%%

(** *** Routes *)

(** The route a declaration records. *)
Definition bind_route (topic : Topic) (options : TopicOptions)
    (routes : gmap string RouteBinding) : gmap string RouteBinding :=
  if is_empty (group options) then routes
  else <[topic := mkRouteBinding (group options)
           (if is_empty (route options) then topic else route options)]> routes.

Section routes.
Context (keeps_routes : ∀ h d R, preserves (λ x : X, _routes x.1 = R) (run h d)).

Lemma ask_routes f r step timeout failure timed_out x o x' :
  ask run f r step timeout failure timed_out x = (o, x') → _routes x'.1 = _routes x.1.
Proof.
  intros Ha. pose proof (frame_ask run (λ y, _routes y.1 = _routes x.1)) as Hf.
  specialize (Hf ltac:(apply framed_plain; auto) f r step timeout failure timed_out x eq_refl).
  by rewrite Ha in Hf.
Qed.

Lemma declare_destination_routes topic options timeout x n x' :
  declare_destination run topic options timeout x = (Ret n, x') →
  _routes x'.1 = bind_route topic options (_routes x.1).
Proof.
  unfold declare_destination, bind_route.
  intros (r & x1 & Hr & Hd)%M_bind_Ret. injection Hr as <- <-.
  apply M_bind_Ret in Hd as ([] & x2 & Hexchange & Hd).
  apply M_bind_Ret in Hd as ([] & x3 & Hqueue & Hd).
  apply M_bind_Ret in Hd as ([] & x4 & Hbind & Hd). injection Hd as _ <-.
  apply ask_routes in Hqueue as H3.
  destruct (is_empty (group options)).
  - injection Hexchange as <-. injection Hbind as <-. by rewrite H3.
  - apply ask_routes in Hexchange as H2. apply M_bind_Ret in Hbind as ([] & x5 & Hb & Hbind). injection Hbind as <-.
    apply ask_routes in Hb as H5. cbn in H2, H5 |- *.
    by rewrite H5, H3, H2.
Qed.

%%

Produce an exact repeat of the lines from the one containing "intros (r &" through the last line of the data, and nothing more.

  intros (r & x1 & Hr & Hd)%M_bind_Ret. injection Hr as <- <-.
  apply M_bind_Ret in Hd as ([] & x2 & Hexchange & Hd).
  apply M_bind_Ret in Hd as ([] & x3 & Hqueue & Hd).
  apply M_bind_Ret in Hd as ([] & x4 & Hbind & Hd). injection Hd as _ <-.
  apply ask_routes in Hqueue as H3.
  destruct (is_empty (group options)).
  - injection Hexchange as <-. injection Hbind as <-. by rewrite H3.
  - apply ask_routes in Hexchange as H2. apply M_bind_Ret in Hbind as ([] & x5 & Hb & Hbind). injection Hbind as <-.
    apply ask_routes in Hb as H5. cbn in H2, H5 |- *.
    by rewrite H5, H3, H2.
Qed.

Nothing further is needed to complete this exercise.